Big Horn fishing industry recovering from pandemic slowdown

By 
Nacoma Jefferson
Thursday, July 23, 2020
The Big Horn fishing industry is recovering from pandemic slowdown
Photo courtesy of Chase Fisher
Chase Fisher poses with a trout. Fisher, a local fishing guide, said the global novel coronavirus pandemic sank his business this spring, but things seem to be recovering as more anglers schedule fishing trips later in the season.

Fishing on the Big Horn River is big business, anglers from around the world travel to the Fort Smith area to access the blue ribbon trout that make the river their home, but the global novel coronavirus pandemic has cut business in half.

Local fishing guide Chase Fisher said 30 clients who booked fishing trips with him canceled in the spring, at the start of the pandemic.

He said other guides on the river have had their trips cut down 40% to 50% for this spring as well.

“A lot of the full-time fishing guides need all the days they get because most of them don’t work during the winter,” Fisher said.

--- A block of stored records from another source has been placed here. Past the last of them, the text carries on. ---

(* ===== verification/Sched.v ===== *)
(** The run queues and what decides who runs: src/src/sched.c over the records
    of src/src/cpu.h, and the scheduling fields of struct kproc.

    One [sched] value is everything schedlock guards: the two queue sets, each
    cpu's current and idle marks, and the scheduling fields of every proc, keyed
    by proc slot.  Procs are recycled in place and never freed, so a proc pointer
    is its slot.  The cycle counter is outside the sources; [ticks] is what it
    reads during the step. *)

From S2P Require Import Prelude Clock.
From stdpp Require Import prelude list gmap.
From Stdlib Require Import ZArith Lia Sorted.
Open Scope Z_scope.

(** * Data *)

Definition SCHED_DECAY_MS : Z := 500.
Definition MAXWEIGHT : Z := 16.
Definition PRI_BASE : Z := 10.
Definition NRQ : Z := 16.

(** kproc.h's proc states. *)
Inductive pstatus : Type := DEAD | READY | BLOCKED | BROKE | HATCHING | STOPPED.

#[global] Instance pstatus_eq_dec : EqDecision pstatus.
Proof. solve_decision. Defined.

(** debug.h's stop reasons, and the part of struct kdbg [make_ready] touches. *)
Definition DBG_REQ : Z := 1.

Record kdbg : Type := mkKdbg {
  d_stopreq : bool;
  d_reason : Z;
  d_notify : Z
}.

Definition set_d_stopreq (v : bool) (r : kdbg) : kdbg :=
  mkKdbg v (d_reason r) (d_notify r).
Definition set_d_reason (v : Z) (r : kdbg) : kdbg :=
  mkKdbg (d_stopreq r) v (d_notify r).
Definition set_d_notify (v : Z) (r : kdbg) : kdbg :=
  mkKdbg (d_stopreq r) (d_reason r) v.

(** One dispatch set.  [q] has NRQ buckets; each is a TAILQ of procs, first
    element first. *)
Record rqset : Type := mkRqset {
  rq_q : list (list nat);
  rq_mask : Z;
  rq_n : Z
}.

Definition set_rq_q (v : list (list nat)) (r : rqset) : rqset :=
  mkRqset v (rq_mask r) (rq_n r).
Definition set_rq_mask (v : Z) (r : rqset) : rqset :=
  mkRqset (rq_q r) v (rq_n r).
Definition set_rq_n (v : Z) (r : rqset) : rqset :=
  mkRqset (rq_q r) (rq_mask r) v.

(** The scheduling fields of struct kproc.  [onq] names schedq[0] or schedq[1]
    by its index as a boolean; [oncpu] is a cpu index plus one, or zero. *)
Record sproc : Type := mkSproc {
  sp_status : pstatus;
  sp_onq : option bool;
  sp_oncpu : Z;
  sp_frozen : Z;
  sp_weight : Z;
  sp_pri : Z;
  sp_cpu : Z;
  sp_cputime : Z;
  sp_lastupdate : Z;
  sp_lastcpu : Z;
  sp_dbg : option kdbg
}.

Definition set_sp_status (v : pstatus) (r : sproc) : sproc :=
  mkSproc v (sp_onq r) (sp_oncpu r) (sp_frozen r) (sp_weight r) (sp_pri r) (sp_cpu r) (sp_cputime r) (sp_lastupdate r) (sp_lastcpu r) (sp_dbg r).
Definition set_sp_onq (v : option bool) (r : sproc) : sproc :=
  mkSproc (sp_status r) v (sp_oncpu r) (sp_frozen r) (sp_weight r) (sp_pri r) (sp_cpu r) (sp_cputime r) (sp_lastupdate r) (sp_lastcpu r) (sp_dbg r).
Definition set_sp_oncpu (v : Z) (r : sproc) : sproc :=
  mkSproc (sp_status r) (sp_onq r) v (sp_frozen r) (sp_weight r) (sp_pri r) (sp_cpu r) (sp_cputime r) (sp_lastupdate r) (sp_lastcpu r) (sp_dbg r).
Definition set_sp_frozen (v : Z) (r : sproc) : sproc :=
  mkSproc (sp_status r) (sp_onq r) (sp_oncpu r) v (sp_weight r) (sp_pri r) (sp_cpu r) (sp_cputime r) (sp_lastupdate r) (sp_lastcpu r) (sp_dbg r).
Definition set_sp_weight (v : Z) (r : sproc) : sproc :=
  mkSproc (sp_status r) (sp_onq r) (sp_oncpu r) (sp_frozen r) v (sp_pri r) (sp_cpu r) (sp_cputime r) (sp_lastupdate r) (sp_lastcpu r) (sp_dbg r).
Definition set_sp_pri (v : Z) (r : sproc) : sproc :=
  mkSproc (sp_status r) (sp_onq r) (sp_oncpu r) (sp_frozen r) (sp_weight r) v (sp_cpu r) (sp_cputime r) (sp_lastupdate r) (sp_lastcpu r) (sp_dbg r).
Definition set_sp_cpu (v : Z) (r : sproc) : sproc :=
  mkSproc (sp_status r) (sp_onq r) (sp_oncpu r) (sp_frozen r) (sp_weight r) (sp_pri r) v (sp_cputime r) (sp_lastupdate r) (sp_lastcpu r) (sp_dbg r).
Definition set_sp_cputime (v : Z) (r : sproc) : sproc :=
  mkSproc (sp_status r) (sp_onq r) (sp_oncpu r) (sp_frozen r) (sp_weight r) (sp_pri r) (sp_cpu r) v (sp_lastupdate r) (sp_lastcpu r) (sp_dbg r).
Definition set_sp_lastupdate (v : Z) (r : sproc) : sproc :=
  mkSproc (sp_status r) (sp_onq r) (sp_oncpu r) (sp_frozen r) (sp_weight r) (sp_pri r) (sp_cpu r) (sp_cputime r) v (sp_lastcpu r) (sp_dbg r).
Definition set_sp_lastcpu (v : Z) (r : sproc) : sproc :=
  mkSproc (sp_status r) (sp_onq r) (sp_oncpu r) (sp_frozen r) (sp_weight r) (sp_pri r) (sp_cpu r) (sp_cputime r) (sp_lastupdate r) v (sp_dbg r).
Definition set_sp_dbg (v : option kdbg) (r : sproc) : sproc :=
  mkSproc (sp_status r) (sp_onq r) (sp_oncpu r) (sp_frozen r) (sp_weight r) (sp_pri r) (sp_cpu r) (sp_cputime r) (sp_lastupdate r) (sp_lastcpu r) v.

(** The part of struct cpu the queues' decisions read. *)
Record scpu : Type := mkScpu {
  c_current : option nat;
  c_idle : bool
}.

Definition set_c_current (v : option nat) (r : scpu) : scpu :=
  mkScpu v (c_idle r).
Definition set_c_idle (v : bool) (r : scpu) : scpu :=
  mkScpu (c_current r) v.

(** [wakes] records the cpus [platform_wake_cpu] was asked to interrupt, newest
    first; [self] is the index of the cpu running this step. *)
Record sched : Type := mkSched {
  s_procs : gmap nat sproc;
  s_q0 : rqset;
  s_q1 : rqset;
  s_runq : bool;
  s_donq : bool;
  s_cpus : list scpu;
  s_self : nat;
  s_held : bool;
  s_clock : clock;
  s_ticks : Z;
  s_wakes : list nat
}.

Definition set_s_procs (v : gmap nat sproc) (r : sched) : sched :=
  mkSched v (s_q0 r) (s_q1 r) (s_runq r) (s_donq r) (s_cpus r) (s_self r) (s_held r) (s_clock r) (s_ticks r) (s_wakes r).
Definition set_s_q0 (v : rqset) (r : sched) : sched :=
  mkSched (s_procs r) v (s_q1 r) (s_runq r) (s_donq r) (s_cpus r) (s_self r) (s_held r) (s_clock r) (s_ticks r) (s_wakes r).
Definition set_s_q1 (v : rqset) (r : sched) : sched :=
  mkSched (s_procs r) (s_q0 r) v (s_runq r) (s_donq r) (s_cpus r) (s_self r) (s_held r) (s_clock r) (s_ticks r) (s_wakes r).
Definition set_s_runq (v : bool) (r : sched) : sched :=
  mkSched (s_procs r) (s_q0 r) (s_q1 r) v (s_donq r) (s_cpus r) (s_self r) (s_held r) (s_clock r) (s_ticks r) (s_wakes r).
Definition set_s_donq (v : bool) (r : sched) : sched :=
  mkSched (s_procs r) (s_q0 r) (s_q1 r) (s_runq r) v (s_cpus r) (s_self r) (s_held r) (s_clock r) (s_ticks r) (s_wakes r).
Definition set_s_cpus (v : list scpu) (r : sched) : sched :=
  mkSched (s_procs r) (s_q0 r) (s_q1 r) (s_runq r) (s_donq r) v (s_self r) (s_held r) (s_clock r) (s_ticks r) (s_wakes r).
Definition set_s_self (v : nat) (r : sched) : sched :=
  mkSched (s_procs r) (s_q0 r) (s_q1 r) (s_runq r) (s_donq r) (s_cpus r) v (s_held r) (s_clock r) (s_ticks r) (s_wakes r).
Definition set_s_held (v : bool) (r : sched) : sched :=
  mkSched (s_procs r) (s_q0 r) (s_q1 r) (s_runq r) (s_donq r) (s_cpus r) (s_self r) v (s_clock r) (s_ticks r) (s_wakes r).
Definition set_s_clock (v : clock) (r : sched) : sched :=
  mkSched (s_procs r) (s_q0 r) (s_q1 r) (s_runq r) (s_donq r) (s_cpus r) (s_self r) (s_held r) v (s_ticks r) (s_wakes r).
Definition set_s_ticks (v : Z) (r : sched) : sched :=
  mkSched (s_procs r) (s_q0 r) (s_q1 r) (s_runq r) (s_donq r) (s_cpus r) (s_self r) (s_held r) (s_clock r) v (s_wakes r).
Definition set_s_wakes (v : list nat) (r : sched) : sched :=
  mkSched (s_procs r) (s_q0 r) (s_q1 r) (s_runq r) (s_donq r) (s_cpus r) (s_self r) (s_held r) (s_clock r) (s_ticks r) v.

Abbreviation SM := (ST sched).

Definition get_set (s : bool) (σ : sched) : rqset := if s then s_q1 σ else s_q0 σ.
Definition put_set (s : bool) (r : rqset) (σ : sched) : sched :=
  if s then set_s_q1 r σ else set_s_q0 r σ.
Definition put_proc (p : nat) (sp : sproc) (σ : sched) : sched :=
  set_s_procs (<[p:=sp]> (s_procs σ)) σ.

(** Following a proc pointer. *)
Definition proc (p : nat) : SM sproc := λ σ,
  match s_procs σ !! p with Some sp => Ok (sp, σ) | None => Err NullDeref end.

(** lock(&schedlock) and unlock(&schedlock): a second lock() on the cpu that
    holds the ticket spins for ever. *)
Definition sched_lock : SM unit := λ σ,
  if s_held σ then Err Deadlock else Ok (tt, set_s_held true σ).
Definition sched_unlock : SM unit := st_modify (set_s_held false).
Definition SCHED_ASSERT_LOCKED : SM unit := λ σ,
  if s_held σ then Ok (tt, σ) else Err AbortNotLocked.

(** * Freezing *)

Definition proc_running (sp : sproc) : bool := negb (sp_oncpu sp =? 0).

Definition proc_freeze (p : nat) : SM bool :=
  sched_lock ;;;
  let! sp := proc p in
  st_modify (put_proc p (set_sp_frozen (sp_frozen sp + 1) sp)) ;;;
  sched_unlock ;;;
  st_ret (proc_running sp).

Definition proc_thaw (p : nat) : SM unit :=
  sched_lock ;;;
  let! sp := proc p in
  st_when (0 <? sp_frozen sp)
    (st_modify (put_proc p (set_sp_frozen (sp_frozen sp - 1) sp))) ;;;
  sched_unlock.

Definition proc_still_running (p : nat) : SM bool :=
  sched_lock ;;;
  let! sp := proc p in
  sched_unlock ;;;
  st_ret (proc_running sp).

(** * Priority *)

(** [now] is uptime_ms(), [cyc] kernel_cyc_per_ms().  Every operation is
    unsigned long long except the two conversions to unsigned. *)
Definition updatecpu (now cyc : Z) (sp : sproc) : sproc :=
  let n := u64 (now - sp_lastupdate sp) in
  if n <? 10 then sp else
  let cput := sp_cputime sp in
  let used := u64 (cput - sp_lastcpu sp) in
  let window := if SCHED_DECAY_MS <? n then SCHED_DECAY_MS else n in
  let denom := u64 (n * (if cyc =? 0 then 1 else cyc)) in
  let frac := if denom =? 0 then 0 else u32 (u64 (used * 1000) / denom) in
  let frac := if 1000 <? frac then 1000 else frac in
  let cpu := u32 ((sp_cpu sp * (SCHED_DECAY_MS - window) + frac * window)
                  / SCHED_DECAY_MS) in
  set_sp_lastcpu cput (set_sp_lastupdate now (set_sp_cpu cpu sp)).

(** The priority itself, from the decayed share [cpu] and the weight. *)
Definition fair_pri (cpu weight nrunnable : Z) : Z :=
  let nrunnable := if nrunnable <=? 0 then 1 else nrunnable in
  let fair := 1000 / nrunnable in
  let n := if cpu =? 0 then 1 else cpu in
  let cap := u32 (weight * PRI_BASE) in
  let r := fair * cap / n in
  if cap <? r then cap else r.

Definition reprioritize (now cyc : Z) (sp : sproc) (nrunnable : Z) : Z * sproc :=
  let sp := updatecpu now cyc sp in
  (fair_pri (sp_cpu sp) (sp_weight sp) nrunnable, sp).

Thankfully, Fisher said business has picked up in the past month and is looking better for following months to come.

“I’ll have steady work until the first of September or maybe longer so I got lucky,” he said.

Many of the early cancellations, Fisher said, have been rebooked for October, which is usually not a busy time for fishing guides. He said most guides are booked for 15 to 20 days, when usually “we’re they’re lucky to get five or maybe 10 days in that month.”

Even though masks are not required on the river Fisher said it’s easy to practice social distancing.

And the pandemic has actually brought a lot of new fishermen to Montana, because they have canceled their usual trips to Argentina and Alaska this time of the year Fisher added.

“For the most part everyone is just trying to salvage what they can from this year,” he said.